La PCR di base copia il DNA, ma molti bersagli di interesse — come il genoma di numerosi virus — sono fatti di RNA. Per analizzarli si usa la RT-PCR, che antepone un passaggio di retrotrascrizione: un enzima (la trascrittasi inversa) converte l’RNA in DNA complementare, che viene poi amplificato normalmente. È questa variante, abbinata alla rilevazione quantitativa in tempo reale, che permette di individuare e quantificare i virus a RNA nei test diagnostici. La potenza della PCR ha però un rovescio della medaglia che è importante conoscere: proprio perché amplifica anche pochissime molecole, è estremamente sensibile alle contaminazioni. Una traccia di DNA estraneo, magari proveniente da un campione precedente, verrebbe amplificata con la stessa efficienza del bersaglio, dando un falso positivo. Per questo i laboratori adottano controlli rigorosi, aree di lavoro separate e campioni di controllo negativi. Inoltre la reazione richiede di conoscere almeno in parte la sequenza del bersaglio, per poter disegnare i primer: non si può amplificare ciò di cui non si sa nulla.

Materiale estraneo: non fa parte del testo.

(* ===== verification/Wake.v ===== *)
(** * Wake: what an answer wakes

    All sends that wait for the key of one address are woken by the packet that
    brings it: [wake] with the predicate of [async_sendto_op] goes through the
    list of waiters, erasing as it goes, and each woken coroutine seals and
    queues its packet before the next is looked at. *)

From S2P Require Import Prelude StdSort OpenSSL RsaChunk Regex Address CoroQueue Routing KeyStore Avif Kernel Hoare KernelInv KernelSpec Sendto.

Section wake.
Context `{Build} `{OpenSSL} `{BoostRegex} `{StdSort} `{!AvifImpl H0} `{!StdSortLaws H2}.
Context `{!BoostRegexLaws H1}.

(** ** The loop *)

(** [hit] is the test, [f] what the coroutine of a waiter does -- it does not wait
    again --, and [J ws] holds while the waiters [ws] are still to be woken. *)
Section loop.
Variables (now : Z) (test : waiter -> kernel -> outcome bool) (ec : error_code).
Variables (hit : waiter -> bool) (f : waiter -> kernel -> kernel) (J : list waiter -> kernel -> Prop).
Hypothesis J_test : forall ws k w, J ws k -> test w k = Ret (hit w).
Hypothesis J_resume : forall w ws k, J (w :: ws) k ->
  resume_send now (w_op w) ec k = (Ret tt, f w k) /\ J ws (f w k).
Hypothesis J_post : forall ws l k, J ws k -> J ws (set_post l k).
Hypothesis f_post : forall w l k, f w (set_post l k) = set_post l (f w k).
Hypothesis f_list : forall w k, postprocess_list (f w k) = postprocess_list k.

Definition woken (ws : list waiter) (k : kernel) : kernel := foldl (fun k w => f w k) k ws.

Lemma woken_post ws l k : woken ws (set_post l k) = set_post l (woken ws k).
Proof. revert k. induction ws as [|w ws IH]; intros k; [done|]. simpl. by rewrite f_post, IH. Qed.

Lemma wake_loop_all fuel pre rest k :
  J (filter hit rest) k -> postprocess_list k = pre ++ rest -> (length rest < fuel)%nat ->
  wake_loop fuel now Post test ec (length pre) k =
    (Ret tt, set_post (pre ++ filter (fun w => negb (hit w)) rest) (woken (filter hit rest) k)).
Proof.
  revert fuel pre k. induction rest as [|w rest IH]; intros [|fuel] pre k HJ Hp Hf; simpl in Hf; try lia;
    cbn [wake_loop]; unfold st_bind at 1, st_get; cbn [waiters]; rewrite Hp.
  - rewrite app_nil_r, lookup_ge_None_2 by lia. rewrite app_nil_r in Hp. simpl. rewrite app_nil_r, <-Hp.
    by destruct k.
  - rewrite list_lookup_middle by done. unfold st_bind at 1, st_lift. rewrite (J_test _ _ w HJ).
    rewrite !filter_cons in *. destruct (hit w) eqn:Eh; simpl in *.
    + destruct (J_resume _ _ _ HJ) as [Er HJ']. unfold st_bind at 1. rewrite Er.
      unfold st_bind at 1, st_modify. cbn [waiters set_waiters_of]. rewrite f_list, Hp, delete_middle.
      rewrite IH; [|by apply J_post|done|lia]. by rewrite woken_post.
    + replace (S (length pre)) with (length (pre ++ [w])) by (rewrite length_app; simpl; lia).
      rewrite (IH fuel (pre ++ [w]) k HJ) by (by rewrite <-?app_assoc || lia). by rewrite <-app_assoc.
Qed.

Lemma wake_all k :
  J (filter hit (postprocess_list k)) k ->
  wake now Post test ec k = (Ret tt,
    set_post (filter (fun w => negb (hit w)) (postprocess_list k))
      (woken (filter hit (postprocess_list k)) k)).
Proof.
  intros HJ. unfold wake, st_bind at 1, st_get. cbn [waiters].
  apply (wake_loop_all _ [] (postprocess_list k)); [done|done|lia].
Qed.
End loop.

(** ** Sends that wait for one key *)

Variables (target : string) (key : RSA).

(** The packet a send makes of its text. *)
Definition sealed_for (op : send_op) : option avPacket :=
  match if_address (node_if (s_interface op)), get_rsa_key (node_if (s_interface op)) with
  | Some me, Some mine =>
      match RSA_public_encrypt key (s_data op) with
      | Ret first =>
          match RSA_private_encrypt mine first with
          | Ret second => Some (data_packet me (split_address (s_target op)) second mine)
          | _ => None
          end
      | _ => None
      end
  | _, _ => None
  end.

(** The send of a waiter makes and queues its packet. *)
Definition send_now (w : waiter) (k : kernel) : kernel :=
  match sends k !! w_op w with
  | Some op =>
      match sealed_for op with
      | Some pkt => suspended (w_op w) op WaitWrite (queue_packet (node_if (s_interface op)) pkt (Some (w_op w)) k)
      | None => k
      end
  | None => k
  end.

(** The sends of these waiters can go on. *)
Record can_send (ws : list waiter) (k : kernel) : Prop := {
  cs_static : static_ok k;
  cs_key : find_RSA_pubkey target (trusted_pubkey k) = Ret (Some key);
  cs_once : NoDup (w_op <$> ws);
  cs_sends w : w ∈ ws -> exists op r, sends k !! w_op w = Some op /\ s_stage op = WaitKey r /\
    s_target op = target /\ node_live (s_interface op) k /\ is_Some (sealed_for op)
}.

Lemma live_interface nd k : static_ok k -> node_live nd k -> is_Some (ifs k !! node_if nd).
Proof.
  intros Hs Hl. unfold node_live in Hl. apply list_elem_of_fmap in Hl as ([name nd'] & -> & Hin).
  apply elem_of_map_iter in Hin. by apply (ok_nodes k Hs name).
Qed.

Lemma sealed_inv op pkt :
  sealed_for op = Some pkt -> exists me mine first second,
    if_address (node_if (s_interface op)) = Some me /\ get_rsa_key (node_if (s_interface op)) = Some mine /\
    RSA_public_encrypt key (s_data op) = Ret first /\ RSA_private_encrypt mine first = Ret second /\
    pkt = data_packet me (split_address (s_target op)) second mine.
Proof.
  unfold sealed_for. intros E. destruct (if_address _) as [me|]; [|done].
  destruct (get_rsa_key _) as [mine|]; [|done]. destruct (RSA_public_encrypt _ _) as [first| | | |]; try done.
  destruct (RSA_private_encrypt mine first) as [second| | | |] eqn:E2; try done. injection E as <-.
  by exists me, mine, first, second.
Qed.

Lemma send_now_post w l k : send_now w (set_post l k) = set_post l (send_now w k).
Proof.
  unfold send_now. simpl. destruct (sends k !! w_op w) as [op|]; [|done]. destruct (sealed_for op); [|done].
  unfold queue_packet. simpl. by destruct (ifs k !! _).
Qed.

Lemma send_now_members w k :
  postprocess_list (send_now w k) = postprocess_list k /\ trusted_pubkey (send_now w k) = trusted_pubkey k /\
  table (send_now w k) = table k /\ (forall id, id <> w_op w -> sends (send_now w k) !! id = sends k !! id).
Proof.
  unfold send_now. destruct (sends k !! w_op w) as [op|]; [|done]. destruct (sealed_for op); [|done].
  unfold queue_packet. destruct (ifs k !! _); simpl; split_and!; try done; intros id Hid; by rewrite lookup_insert_ne.
Qed.

Lemma can_send_resume now w ws k :
  can_send (w :: ws) k ->
  resume_send now (w_op w) ec_success k = (Ret tt, send_now w k) /\ can_send ws (send_now w k).
Proof.
  intros [Hs Hk Hnd Hw]. destruct (Hw w ltac:(by left)) as (op & r & Hop & Hst & Htg & Hl & [pkt Hpkt]).
  destruct (sealed_inv op pkt Hpkt) as (me & mine & first & second & Hme & Hmine & E1 & E2 & Ep).
  pose proof (live_interface _ _ Hs Hl) as Hi.
  assert (Er : resume_send now (w_op w) ec_success k = (Ret tt, send_now w k)).
  { rewrite <-Htg in Hk. rewrite (resume_key_eq now _ _ op r k _ Hop Hst Hk).
    rewrite (send_packet_eq _ op key k me mine first second) by done.
    unfold send_now. by rewrite Hop, Hpkt, Ep. }
  split; [done|]. destruct (send_now_members w k) as (_ & Et & Eta & Esd). apply NoDup_cons in Hnd as [Hnin Hnd].
  split; [|by rewrite Et|done|].
  - unfold send_now. rewrite Hop, Hpkt. apply suspended_static, queue_packet_static; [done|].
    unfold request_ok. rewrite Ep. simpl. lia.
  - intros v Hv. destruct (Hw v ltac:(by right)) as (op' & r' & Hop' & Hst' & Htg' & Hl' & Hp').
    exists op', r'. rewrite Esd; [|intros E; apply Hnin; rewrite <-E; by apply list_elem_of_fmap_2].
    unfold node_live. rewrite Eta. done.
Qed.

Lemma wake_can_send now pkt k :
  av_address_to_string (src pkt) = target ->
  can_send (filter (fun w => String.eqb target (pred_target w)) (postprocess_list k)) k ->
  wake now Post (pred pkt) ec_success k = (Ret tt,
    set_post (filter (fun w => negb (String.eqb target (pred_target w))) (postprocess_list k))
      (woken send_now (filter (fun w => String.eqb target (pred_target w)) (postprocess_list k)) k)).
Proof.
  intros Htg HJ.
  apply (wake_all now (pred pkt) ec_success (fun w => String.eqb target (pred_target w)) send_now can_send); try done.
  - intros ws k' w [_ Hk _ _]. unfold pred. rewrite Htg. destruct (String.eqb_spec target (pred_target w)) as [<-|]; [|done].
    by rewrite Hk.
  - intros w ws k'. apply can_send_resume.
  - intros ws l k' [[] Hk Hnd Hw]. split; [by split|done..].
  - apply send_now_post.
  - intros w k'. apply send_now_members.
Qed.

(** After the fold every one of them waits for its packet to be written, and
    the others are as they were. *)
Lemma woken_others ws k id :
  id ∉ w_op <$> ws -> sends (woken send_now ws k) !! id = sends k !! id.
Proof.
  revert k. induction ws as [|w ws IH]; intros k Hid; [done|]. simpl.
  apply not_elem_of_cons in Hid as [Hne Hid]. rewrite IH by done. by apply send_now_members.
Qed.

Lemma woken_sends ws k id op :
  NoDup (w_op <$> ws) -> id ∈ w_op <$> ws -> sends k !! id = Some op -> is_Some (sealed_for op) ->
  sends (woken send_now ws k) !! id = Some {| s_target := s_target op; s_data := s_data op;
    s_interface := s_interface op; s_stage := WaitWrite |}.
Proof.
  intros Hnd Hin Hop Hp. revert k Hop. induction ws as [|w ws IH]; intros k Hop; [by apply elem_of_nil in Hin|].
  apply NoDup_cons in Hnd as [Hnin Hnd]. simpl. destruct (decide (id = w_op w)) as [->|Hne].
  - rewrite woken_others by done. unfold send_now. rewrite Hop. destruct Hp as [pkt ->]. simpl.
    by rewrite lookup_insert_eq.
  - apply IH; [done|by apply elem_of_cons in Hin as [|]|].
    destruct (send_now_members w k) as (_ & _ & _ & ->); done.
Qed.

(** ** The answer *)

Lemma find_fresh address until st :
  keystore_ok st -> st !! address = None ->
  find_RSA_pubkey address (add_RSA_pubkey address key until st) = Ret (Some key).
Proof.
  intros Hst E. destruct (find_after_add address key until st Hst) as [(best & Hf & Hin & _) _].
  rewrite E in Hin. apply list_elem_of_singleton in Hin as ->. done.
Qed.

Lemma add_key_static now address k :
  static_ok k -> static_ok (set_keys (add_RSA_pubkey address key (now + hours 500) (trusted_pubkey k)) k).
Proof.
  intros []. split; simpl; try done; [by apply add_RSA_pubkey_ok|by apply add_peer].
Qed.

(** The sends for [target] that wait for its key, in the order they began to. *)
Definition for_target (k : kernel) : list waiter :=
  filter (fun w => String.eqb target (pred_target w)) (postprocess_list k).
Definition for_others (k : kernel) : list waiter :=
  filter (fun w => negb (String.eqb target (pred_target w))) (postprocess_list k).

(** Every send that waits for the key still has its interface, and can be sealed. *)
Definition senders_ready (k : kernel) : Prop := forall id op r,
  sends k !! id = Some op -> s_stage op = WaitKey r -> s_target op = target ->
  node_live (s_interface op) k /\ is_Some (sealed_for op).

Lemma for_target_can_send k k1 :
  kernel_ok k -> senders_ready k -> static_ok k1 -> sends k1 = sends k -> table k1 = table k ->
  find_RSA_pubkey target (trusted_pubkey k1) = Ret (Some key) -> can_send (for_target k) k1.
Proof.
  intros (_ & [Hnd Hsound _ _ _ _] & _) Hr Hs1 Es Et Hf. split; [done|done| |].
  - eapply sublist_NoDup; [exact Hnd|]. apply fmap_sublist, sublist_filter.
  - intros w [Hw Hin]%list_elem_of_filter. apply Is_true_eq_true, String.eqb_eq in Hw.
    destruct (Hsound w Hin) as [_ (op & r & Hop & Hst & Htg)]. exists op, r. rewrite Es.
    destruct (Hr _ op r Hop Hst) as [Hl Hp]; [congruence|]. unfold node_live. rewrite Et. split_and!; congruence || done.
Qed.

Lemma answer_eq now pkt i k crt pkey :
  kernel_ok k -> is_mine pkt k = Ret true -> upperlayerpotocol pkt = "pkreply" -> publickey pkt = None ->
  av_address_to_string (src pkt) = target -> trusted_pubkey k !! target = None ->
  d2i_X509 (default [] (payload pkt)) = Some crt -> X509_get_pubkey crt = Some pkey ->
  EVP_PKEY_get1_RSA pkey = Some key -> senders_ready k ->
  process_recived_packet now pkt i k = (Ret tt, set_post (for_others k) (woken send_now (for_target k)
    (set_keys (add_RSA_pubkey target key (now + hours 500) (trusted_pubkey k)) k))).
Proof.
  intros Hk Hm Hu Hpub Htg Hno Hcrt Hpk Hkey Hr. pose proof (proj1 Hk) as Hs. set (k1 := set_keys _ k).
  assert (El : learned now pkt k = k) by (unfold learned; rewrite Hpub; by case_match).
  eapply process_wake_eq; [done|exact Hm|rewrite El; by eapply reply_to_me_eq|].
  rewrite Htg. apply (wake_can_send now pkt k1); [done|]. apply (for_target_can_send k k1); try done.
  - by apply add_key_static.
  - apply find_fresh; [apply Hs|done].
Qed.

(** C17: one answer wakes everyone: when a "pkreply" brings the key of an address
    that had none, all the sends that wait for it -- and no others -- go on, in
    the order in which they began to wait: each seals its text with that key and
    puts its packet in the queue of its interface, behind those of the sends
    before it; their waiters are gone, the others' stay in order, and each of
    them now waits for its packet to be written. *)
Theorem key_wakes_all now pkt i k crt pkey :
  kernel_ok k -> is_mine pkt k = Ret true -> upperlayerpotocol pkt = "pkreply" -> publickey pkt = None ->
  av_address_to_string (src pkt) = target -> trusted_pubkey k !! target = None ->
  d2i_X509 (default [] (payload pkt)) = Some crt -> X509_get_pubkey crt = Some pkey ->
  EVP_PKEY_get1_RSA pkey = Some key -> senders_ready k ->
  let k1 := set_keys (add_RSA_pubkey target key (now + hours 500) (trusted_pubkey k)) k in
  let k2 := set_post (for_others k) (woken send_now (for_target k) k1) in
  process_recived_packet now pkt i k = (Ret tt, k2) /\
  (forall id op r, sends k !! id = Some op -> s_stage op = WaitKey r -> s_target op = target ->
     sends k2 !! id = Some {| s_target := s_target op; s_data := s_data op;
       s_interface := s_interface op; s_stage := WaitWrite |}) /\
  (forall id op, sends k !! id = Some op -> s_target op <> target -> sends k2 !! id = Some op).
Proof.
  intros Hk Hm Hu Hpub Htg Hno Hcrt Hpk Hkey Hr k1 k2. pose proof Hk as (_ & [Hnd Hsound Hcomp _ _ _] & _).
  split; [by eapply answer_eq|split].
  - intros id op r Hop Hst Ht. unfold k2. simpl. apply woken_sends; [| |done|].
    + eapply sublist_NoDup; [exact Hnd|]. apply fmap_sublist, sublist_filter.
    + pose proof (Hcomp id op r I Hop Hst) as Hin. apply list_elem_of_fmap in Hin as (w & -> & Hin).
      apply list_elem_of_fmap_2, list_elem_of_filter. split; [|done].
      destruct (Hsound w Hin) as [_ (op' & r' & Hop' & _ & Htg')].
      apply Is_true_eq_left, String.eqb_eq. congruence.
    + by destruct (Hr id op r Hop Hst Ht).
  - intros id op Hop Ht. unfold k2. simpl. rewrite woken_others; [done|]. intros Hin.
    apply list_elem_of_fmap in Hin as (w & -> & [Hw Hin]%list_elem_of_filter).
    apply Is_true_eq_true, String.eqb_eq in Hw. destruct (Hsound w Hin) as [_ (op' & r' & Hop' & _ & Htg')].
    congruence.
Qed.
End wake.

Sono limiti gestibili, ma vanno tenuti presenti per interpretare correttamente un risultato.

Perché conta

La PCR ha reso accessibile e veloce ciò che prima era lentissimo: copiare e analizzare sequenze specifiche di DNA. È una tecnologia abilitante che sta a monte di gran parte della biologia molecolare moderna e della diagnostica, e capirne il principio — tre temperature, raddoppio a ogni ciclo — è capire come si lavora oggi con i geni.

Domande frequenti

Che cos’è la PCR?

È la reazione a catena della polimerasi, una tecnica che amplifica in provetta un tratto specifico di DNA, producendone in poche ore miliardi di copie a partire anche da pochissimo materiale. Riproduce in modo mirato il processo di copia del DNA, guidato da due primer che delimitano la regione da amplificare.

Quali sono i tre passaggi di un ciclo di PCR?

Denaturazione a circa 95 °C (i due filamenti si separano), appaiamento dei primer a circa 50-65 °C (i primer si legano alle estremità del bersaglio) ed estensione a circa 72 °C (la polimerasi copia il filamento). Il ciclo si ripete decine di volte cambiando solo la temperatura.

Perché si usa la Taq polimerasi?

Perché è una DNA polimerasi termostabile, isolata da un batterio delle sorgenti calde, che resiste alle alte temperature della fase di denaturazione senza distruggersi. Questo ha reso la PCR automatizzabile: l’enzima non deve essere aggiunto a ogni ciclo, e tutto avviene in un termociclatore.

Perché l’amplificazione è esponenziale?

Perché i prodotti di ogni ciclo diventano stampi per il ciclo successivo: il numero di copie del bersaglio raddoppia ogni volta. Dopo n cicli si ottengono circa 2 elevato a n copie, cosicché con una trentina di cicli il fattore di amplificazione supera il miliardo.

A cosa serve la PCR nella pratica?

A rilevare il materiale genetico di virus e batteri nelle diagnosi delle infezioni, a identificare individui in ambito forense da tracce minime, a individuare mutazioni e a fornire il punto di partenza per clonare e sequenziare geni in ricerca. La sua variante quantitativa (qPCR) permette anche di misurare quanto DNA bersaglio è presente.